I don't understand this. If your app is GUI and your back end is AIX, it seems to me your users always log in remotely.

In terms of making a recommendation there is some missing information. You haven't said what resources are available on this box, what other workload runs on it, if any, what these database clients do, etc. For starters, please post the portion of your database log from your most recent startup (starting with the (333) message), about the first 70 lines or so.
 
Thanks Cringer & Rob.

Rob, what I meant is they dont use share memory directly and you are correct it is a remote connection. Below is the copy of .lg file.

[2012/03/08@18:04:25.334+0000] P-70112 T-1 I BROKER 0: (8527) Storage object cache size (-omsize): 1024
[2012/03/08@18:04:25.334+0000] P-70112 T-1 I BROKER 0: (4257) Maximum Number of Clients Per Server (-Ma): 5.
[2012/03/08@18:04:25.334+0000] P-70112 T-1 I BROKER 0: (4258) Maximum Number of Servers (-Mn): 101.
[2012/03/08@18:04:25.334+0000] P-70112 T-1 I BROKER 0: (4259) Minimum Clients Per Server (-Mi): 1.
[2012/03/08@18:04:25.334+0000] P-70112 T-1 I BROKER 0: (4260) Maximum Number of Users (-n): 501.

Here is Promon activity output:

Activity - Sampled at 08/02/12 07:21 for 338:04:40.
Event Total Per Sec Event Total Per Sec
Commits 265571 0.2 Undos 1746 0.0
Record Updates 285973 0.2 Record Reads 2987281615 2454.5
Record Creates 252567 0.2 Record Deletes 38930 0.0
DB Writes 379260 0.3 DB Reads 143783843 118.1
BI Writes 119244 0.1 BI Reads 22539 0.0
AI Writes 87239 0.1
Record Locks 15277584 12.6 Record Waits 47 0.0
Checkpoints 714 0.0 Buffs Flushed 1283 0.0
Rec Lock Waits 0 % BI Buf Waits 0 % AI Buf Waits 0 %
Writes by APW 98 % Writes by BIW 33 % Writes by AIW 51 %
Buffer Hits 98 %
DB Size 9499 MB BI Size 2049 MB AI Size 0 K
FR chain 99 blocks RM chain 10 blocks
Shared Memory 98784K Segments 1
58 Servers, 11 Users (0 Local, 11 Remote, 0 Batch),5 Apws
RETURN - repeat, U - continue uninterrupted, Q - quit:

Again how come -Mn is 101 and promon says 58? Some thing I fail to understand. Anyway, any help is higly appriciated.
 
The promon output is somewhat helpful, although it is much mode legible if you put it within [ CODE ] [ /CODE ] tags (without the spaces).

The -Mn parameter is the maximum number of remote servers that can be spawned by the broker.
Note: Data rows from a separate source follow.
(* ===== verification/Sigaction.v ===== *)
(** * sigaction and sigprocmask (src/kernel/proc.c)

    Installing a handler, asking for it, and what happens with bad arguments. *)

From S2P Require Import Prelude Mem Riscv Kalloc Vm Uvm Pagetable VmSpec Kstate Spinlock Proc Sched.
From S2P Require Import ProcMem ProcAlloc Process Wait ProcSpec Growproc Signal SignalSpec SignalFrame.

(** a signal whose handler may be changed *)
Definition settable (signum : Z) : Prop := 0 ≤ signum ≤ 31 ∧ signum ≠ SIGKILL ∧ signum ≠ SIGSTOP.

Lemma sigaction_bad {F} (s : kstate F) i tj kact0 signum act oldact : thread_runs s i i tj → ¬ settable signum →
  sigaction kact0 signum act oldact s = Ok (-1) (s <| k_hart ::= settle |>).
Proof.
  intros Hr Hb. destruct Hr as [[Hh Hheld Hproc Hthr] _ _ _]. destruct s as [m ps ip np nt bs h tk fi fs]. simpl in *.
  unfold sigaction. rewrite (bind_myproc' _ _ _ _ _ _ _ _ _ _ Hh _ i Hproc).
  rewrite bind_acquire by hart. rewrite locked_settle.
  assert (Eb : (signum <? 0) || (31 <? signum) || (signum =? SIGKILL) || (signum =? SIGSTOP) = true).
  { unfold settable in Hb. lia. }
  rewrite Eb, bind_release by hart. done.
Qed.

Lemma user_bytes_inj m pt va a b : user_bytes m pt va a → user_bytes m pt va b → length a = length b → a = b.
Proof.
  intros Ha Hb Hl. apply list_eq. intros k. destruct (decide (k < length a)%nat) as [Hk|Hk].
  - rewrite <- (Ha k Hk), <- (Hb k) by lia. done.
  - by rewrite !lookup_ge_None_2 by lia.
Qed.

Section Sigaction.
Context {F : Type} `{KernelSymbols}.
Context (s : kstate F) (free : list Z) (i tj : nat) (p : proc) (t : thread).
Context (Hinv : table_inv (k_mach s) (k_proc s) (k_nextpid s) free) (Hr : thread_runs s i i tj)
  (Hp : k_proc s !! i = Some p) (Ht : p_threads p !! tj = Some t) (Hst : t_state t ≠ UNUSED).

Definition install (signum h mask : Z) (p : proc) : proc :=
  p <| p_signal_handlers ::= <[Z.to_nat signum := h]> |> <| p_signal_handlers_mask ::= <[Z.to_nat signum := mask]> |>.

(** [copyin] by a running process: the bytes it gets *)
Lemma copyin_ok va : 0 ≤ va → ∃ r data, copyin (E := Empty_set) (p_pagetable p) va 16 (k_mach s) = Ok (r, data) (k_mach s) ∧
  user_bytes (ram (k_mach s)) (p_pagetable p) va data ∧ (length data ≤ 16)%nat ∧
  ((∀ k, 0 ≤ k < 16 → ubyte (ram (k_mach s)) (p_pagetable p) (va + k) ≠ None) → length data = 16%nat) ∧
  (ubyte (ram (k_mach s)) (p_pagetable p) va = None → data = []).
Proof.
  intros Hva. assert (Hu := thread_proc_used _ _ _ _ _ _ _ _ Hinv Hp Ht Hst).
  destruct (so_used _ _ _ _ (ti_slot _ _ _ _ Hinv i p Hp) Hu) as (_ & _ & _ & Hut & _).
  destruct (copyin_loop_ok (E := Empty_set) 16 (p_pagetable p) va 16 [] (k_mach s) free)
    as (r & data & Hrun & Hb & Hcase); [lia|lia|apply aspace_uvm, Hut|done|].
  exists r, data. split_and!; [exact Hrun|done|lia| |].
  - intros Hmap. destruct Hcase as [[_ ?]|(_ & Hlt & Hn)]; [lia|]. destruct (Hmap (Z.of_nat (length data))); [lia|done].
  - intros Hn. destruct data as [|b data]; [done|]. specialize (Hb O ltac:(simpl; lia)). simpl in Hb.
    rewrite Z.add_0_r in Hb. congruence.
Qed.

(** the call with an action and without a place for the old one *)
Lemma sigaction_install kact0 signum act : settable signum → 0 < act →
  ∃ data, user_bytes (ram (k_mach s)) (p_pagetable p) act data ∧
    ((∀ k, 0 ≤ k < 16 → ubyte (ram (k_mach s)) (p_pagetable p) (act + k) ≠ None) → length data = 16%nat) ∧
    (ubyte (ram (k_mach s)) (p_pagetable p) act = None → data = []) ∧
    let kact := data ++ drop (length data) kact0 in
    sigaction kact0 signum act 0 s = Ok 0 (s <| k_proc := <[i := install signum (sa_handler kact) (sa_mask kact) p]> (k_proc s) |>
      <| k_hart ::= settle |>).
Proof.
  intros [Hs [H9 H17]] Hact. destruct (copyin_ok act ltac:(lia)) as (r & data & Hci & Hub & _ & Hlen & Hnil). exists data. split_and!; [done..|]. cbv zeta.
  destruct Hr as [[Hh Hheld Hproc Hthr] _ _ _]. destruct s as [m ps ip np nt bs h tk fi fs]. simpl in *.
  unfold sigaction. rewrite (bind_myproc' _ _ _ _ _ _ _ _ _ _ Hh _ i Hproc).
  rewrite bind_acquire by hart. rewrite locked_settle.
  assert (Eb : (signum <? 0) || (31 <? signum) || (signum =? SIGKILL) || (signum =? SIGSTOP) = false) by lia.
  rewrite Eb. krun. rewrite (list_lookup_total_correct _ _ _ Hp). cbn [Z.eqb negb]. krun.
  rewrite (proj2 (Z.eqb_neq act 0)) by lia. cbn [negb].
  rewrite (bind_Ok _ _ _ _ _ (mach_Ok _ (mkKstate m ps ip np nt bs (locked (LkProc i) h) tk fi fs) _ _ Hci)). kred. cbv iota.
  assert (Em : (sa_mask (data ++ drop (length data) kact0) <? 0) = false).
  { apply Z.ltb_ge. unfold sa_mask. pose proof (le_combine_bound (take 4 (drop 8 (data ++ drop (length data) kact0)))). lia. }
  rewrite Em. krun. rewrite bind_release by hart. by rewrite (insert_alter _ _ _ _ Hp).
Qed.

(** the call that asks for the action *)
Lemma sigaction_query kact0 signum oldact : settable signum → 0 < oldact →
  ∃ m', sigaction kact0 signum 0 oldact s = Ok 0 (s <| k_mach := m' |> <| k_hart ::= settle |>) ∧
    table_inv m' (k_proc s) (k_nextpid s) free ∧
    let sig := Z.to_nat signum in
    user_copied (k_mach s) p oldact (sigaction_bytes (p_signal_handlers p !!! sig) (p_signal_handlers_mask p !!! sig) kact0) m'.
Proof.
  intros [Hs [H9 H17]] Hold. cbv zeta.
  destruct (frame_copyout (F := F) (k_mach s) (k_proc s) (k_nextpid s) free i tj p t Hinv Hp Ht Hst oldact
    (sigaction_bytes (p_signal_handlers p !!! Z.to_nat signum) (p_signal_handlers_mask p !!! Z.to_nat signum) kact0) ltac:(lia))
    as (r & m' & Hrun & Hinv' & Hc).
  exists m'. split_and!; [|done|done].
  destruct Hr as [[Hh Hheld Hproc Hthr] _ _ _]. destruct s as [m ps ip np nt bs h tk fi fs]. simpl in *.
  unfold sigaction. rewrite (bind_myproc' _ _ _ _ _ _ _ _ _ _ Hh _ i Hproc).
  rewrite bind_acquire by hart. rewrite locked_settle.
  assert (Eb : (signum <? 0) || (31 <? signum) || (signum =? SIGKILL) || (signum =? SIGSTOP) = false) by lia.
  rewrite Eb. krun. rewrite (list_lookup_total_correct _ _ _ Hp).
  rewrite (proj2 (Z.eqb_neq oldact 0)) by lia. cbn [negb Z.eqb]. unfold bind at 1. rewrite Hrun. unfold ret at 1. cbn [run_bind].
  rewrite bind_release by hart. done.
Qed.
End Sigaction.

(** the handler and the mask in 16 bytes *)
Lemma sa_fields h mask rest : 0 ≤ h < 2 ^ 64 → 0 ≤ mask < 2 ^ 32 →
  sa_handler (le_split 8 h ++ le_split 4 mask ++ rest) = h ∧ sa_mask (le_split 8 h ++ le_split 4 mask ++ rest) = mask.
Proof.
  intros Hh Hm. unfold sa_handler, sa_mask. split.
  - rewrite take_app_length' by (by rewrite length_le_split). rewrite le_combine_split. by apply Z.mod_small.
  - rewrite drop_app_length' by (by rewrite length_le_split). rewrite take_app_length' by (by rewrite length_le_split).
    rewrite le_combine_split. by apply Z.mod_small.
Qed.

Section Spec.
Context {F : Type} `{KernelSymbols}.

(** C37: [sigaction] installs and reports handlers.  The handler and mask that
    the user structure at [act] holds become those of the signal, and asking
    for them afterwards stores the same 12 bytes at [oldact].  [SIGKILL],
    [SIGSTOP] and numbers that are not signals are refused, and nothing changes. *)
Theorem sigaction_roundtrip (s : kstate F) free i tj p t kact0 kact1 signum act oldact hd mask pad :
  table_inv (k_mach s) (k_proc s) (k_nextpid s) free → thread_runs s i i tj →
  k_proc s !! i = Some p → p_threads p !! tj = Some t → t_state t ≠ UNUSED →
  length (p_signal_handlers p) = 32%nat → length (p_signal_handlers_mask p) = 32%nat →
  0 ≤ hd < 2 ^ 64 → 0 ≤ mask < 2 ^ 32 → length pad = 4%nat → length kact0 = 16%nat → length kact1 = 16%nat →
  0 < act → 0 < oldact → user_bytes (ram (k_mach s)) (p_pagetable p) act (le_split 8 hd ++ le_split 4 mask ++ pad) →
  (∀ k, 0 ≤ k < 16 → ubyte (ram (k_mach s)) (p_pagetable p) (oldact + k) ≠ None) →
  (¬ settable signum → sigaction kact0 signum act oldact s = Ok (-1) (s <| k_hart ::= settle |>)) ∧
  (settable signum → ∃ s1 s2, sigaction kact0 signum act 0 s = Ok 0 s1 ∧
    k_proc s1 = <[i := install signum hd mask p]> (k_proc s) ∧ k_mach s1 = k_mach s ∧
    sigaction kact1 signum 0 oldact s1 = Ok 0 s2 ∧ k_proc s2 = k_proc s1 ∧
    table_inv (k_mach s2) (k_proc s2) (k_nextpid s2) free ∧
    user_bytes (ram (k_mach s2)) (p_pagetable p) oldact (le_split 8 hd ++ le_split 4 mask ++ drop 12 kact1)).
Proof.
  intros Hinv Hr Hp Ht Hst Hl1 Hl2 Hh Hm Hpad Hk0 Hk1 Hact Hold Hub Hmap.
  split; [intros Hb; by eapply (sigaction_bad s i tj)|]. intros Hs.
  destruct (sigaction_install s free i tj p t Hinv Hr Hp Ht Hst kact0 signum act Hs Hact) as (data & Hd & Hlen & _ & Hrun1).
  assert (Hl : length (le_split 8 hd ++ le_split 4 mask ++ pad) = 16%nat) by (by rewrite !length_app, !length_le_split, Hpad).
  assert (Hdata : data = le_split 8 hd ++ le_split 4 mask ++ pad).
  { eapply user_bytes_inj; [done..|]. rewrite Hl. apply Hlen. intros k Hk. rewrite <- (Z2Nat.id k) by lia.
    rewrite Hub by lia.
    destruct (lookup_lt_is_Some_2 (le_split 8 hd ++ le_split 4 mask ++ pad) (Z.to_nat k)) as [b ->]; [lia|done]. }
  cbv zeta in Hrun1. rewrite (drop_ge kact0), app_nil_r, Hdata in Hrun1 by (rewrite Hdata, Hl; lia).
  rewrite (proj1 (sa_fields hd mask pad Hh Hm)), (proj2 (sa_fields hd mask pad Hh Hm)) in Hrun1.
  set (p1 := install signum hd mask p) in *.
  set (s1 := s <| k_proc := <[i := p1]> (k_proc s) |> <| k_hart ::= settle |>) in *.
  assert (Hlt := lookup_lt_Some _ _ _ Hp).
  assert (Hp1 : k_proc s1 !! i = Some p1) by (by apply list_lookup_insert_eq).
  assert (Hinv1 : table_inv (k_mach s1) (k_proc s1) (k_nextpid s1) free) by (eapply (table_inv_touch _ _ _ _ i p p1); done).
  assert (Hr1 : thread_runs s1 i i tj).
  { apply (thread_runs_settle s); [done|done|exact (table_shaped _ _ _ _ Hinv1)|].
    by rewrite (list_lookup_total_correct _ _ _ Hp1), (list_lookup_total_correct _ _ _ Hp). }
  destruct (sigaction_query s1 free i tj p1 t Hinv1 Hr1 Hp1 Ht Hst kact1 signum oldact Hs Hold) as (m' & Hrun2 & Hinv2 & Hc).
  exists s1. eexists. split_and!; [exact Hrun1|done|done|exact Hrun2|done|exact Hinv2|].
  assert (Hsig : (Z.to_nat signum < 32)%nat) by (destruct Hs; lia).
  assert (E1 : p_signal_handlers p1 !!! Z.to_nat signum = hd).
  { change (p_signal_handlers p1) with (<[Z.to_nat signum := hd]> (p_signal_handlers p)). apply list_lookup_total_insert_eq. lia. }
  assert (E2 : p_signal_handlers_mask p1 !!! Z.to_nat signum = mask).
  { change (p_signal_handlers_mask p1) with (<[Z.to_nat signum := mask]> (p_signal_handlers_mask p)).
    apply list_lookup_total_insert_eq. lia. }
  cbv zeta in Hc. rewrite E1, E2 in Hc. apply (uc_bytes _ _ _ _ _ Hc). unfold sigaction_bytes.
  rewrite !length_app, !length_le_split, length_drop, Hk1. intros k Hk. by apply Hmap.
Qed.

(** A bad address is accepted.  [sigaction] ignores the result of [copyin]:
    when the user structure is not mapped it returns 0 and installs whatever
    the local variable held. *)
Theorem sigaction_ignores_bad_address (s : kstate F) free i tj p t kact0 signum act :
  table_inv (k_mach s) (k_proc s) (k_nextpid s) free → thread_runs s i i tj →
  k_proc s !! i = Some p → p_threads p !! tj = Some t → t_state t ≠ UNUSED →
  settable signum → 0 < act → ubyte (ram (k_mach s)) (p_pagetable p) act = None →
  ∃ s1, sigaction kact0 signum act 0 s = Ok 0 s1 ∧
    k_proc s1 = <[i := install signum (sa_handler kact0) (sa_mask kact0) p]> (k_proc s).
Proof.
  intros Hinv Hr Hp Ht Hst Hs Hact Hn.
  destruct (sigaction_install s free i tj p t Hinv Hr Hp Ht Hst kact0 signum act Hs Hact) as (data & _ & _ & Hnil & Hrun).
  rewrite (Hnil Hn) in Hrun. eexists. split; [exact Hrun|done].
Qed.
End Spec.

Module Demo.
Import SignalFrame.Demo.
#[local] Existing Instance small_image.

Lemma sigaction_ignores_bad_address_witness : ∃ (s s1 : kstate unit), sigaction (replicate 16 x00) 2 MAXVA 0 s = Ok 0 s1.
Proof.
  destruct pending_handler as (s & free & p & t & Hinv & Hr & Hp & Ht & Hst & _).
  destruct (sigaction_ignores_bad_address s free 0 0 p t (replicate 16 x00) 2 MAXVA Hinv Hr Hp Ht) as (s1 & Hs1 & _).
  - by rewrite Hst.
  - unfold settable, SIGKILL, SIGSTOP. lia.
  - reflexivity.
  - reflexivity.
  - exists s, s1. exact Hs1.
Defined.

(** the memory of the process is zero: the structure at 16 is the default action *)
Lemma sigaction_roundtrip_witness : ∃ (s s1 s2 : kstate unit),
  sigaction (replicate 16 x01) 2 16 0 s = Ok 0 s1 ∧ sigaction (replicate 16 x01) 2 0 64 s1 = Ok 0 s2.
Proof.
  destruct pending_handler as (s & free & p & t & Hinv & Hr & Hp & Ht & Hst & _ & _ & _ & _ & Hz & Hl1 & Hl2).
  destruct (sigaction_roundtrip s free 0 0 p t (replicate 16 x01) (replicate 16 x01) 2 16 64 0 0 (replicate 4 x00)
    Hinv Hr Hp Ht) as [_ Hgo]; try reflexivity; try done.
  - by rewrite Hst.
  - intros k Hk. change (length _) with 16%nat in Hk. rewrite Hz by lia. symmetry.
    change (le_split 8 0 ++ le_split 4 0 ++ replicate 4 x00) with (replicate 16 x00). by apply lookup_replicate_2.
  - intros k Hk. rewrite Hz by lia. done.
  - destruct Hgo as (s1 & s2 & H1 & _ & _ & H2 & _); [unfold settable, SIGKILL, SIGSTOP; lia|]. exists s, s1, s2. done.
Defined.
End Demo.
But this only happens on demand, i.e. when a remote client connects; it does not spawn 100 servers when you start the database. The -Mi parameter (minimum clients per server) determines how many clients a server must have before the broker will spawn another server, until all servers have been spawned. Yours is set to the default of 1, which is good. This will provide the best load balancing.

At the time you captured the promon stats there were 58 servers running. This means that from the DB start until this time you didn't have more than 58 concurrent remote (TCP) 4GL clients connected.

Also, the values you see for -Mn and -n will be 1 higher than the numbers you specified as your startup parameter values. That is why you see 101 and 501.

It would be helpful if you provided all of the startup portion of your database log (again, within CODE tags). It looks like there are other settings you may want to change. Also provide some information about your platform, like RAM, and whether AIX and OE RDBMS are 32-bit or 64-bit. Your buffer pool is quite small in relation to your DB size, and your buffer hits (98%) are poor.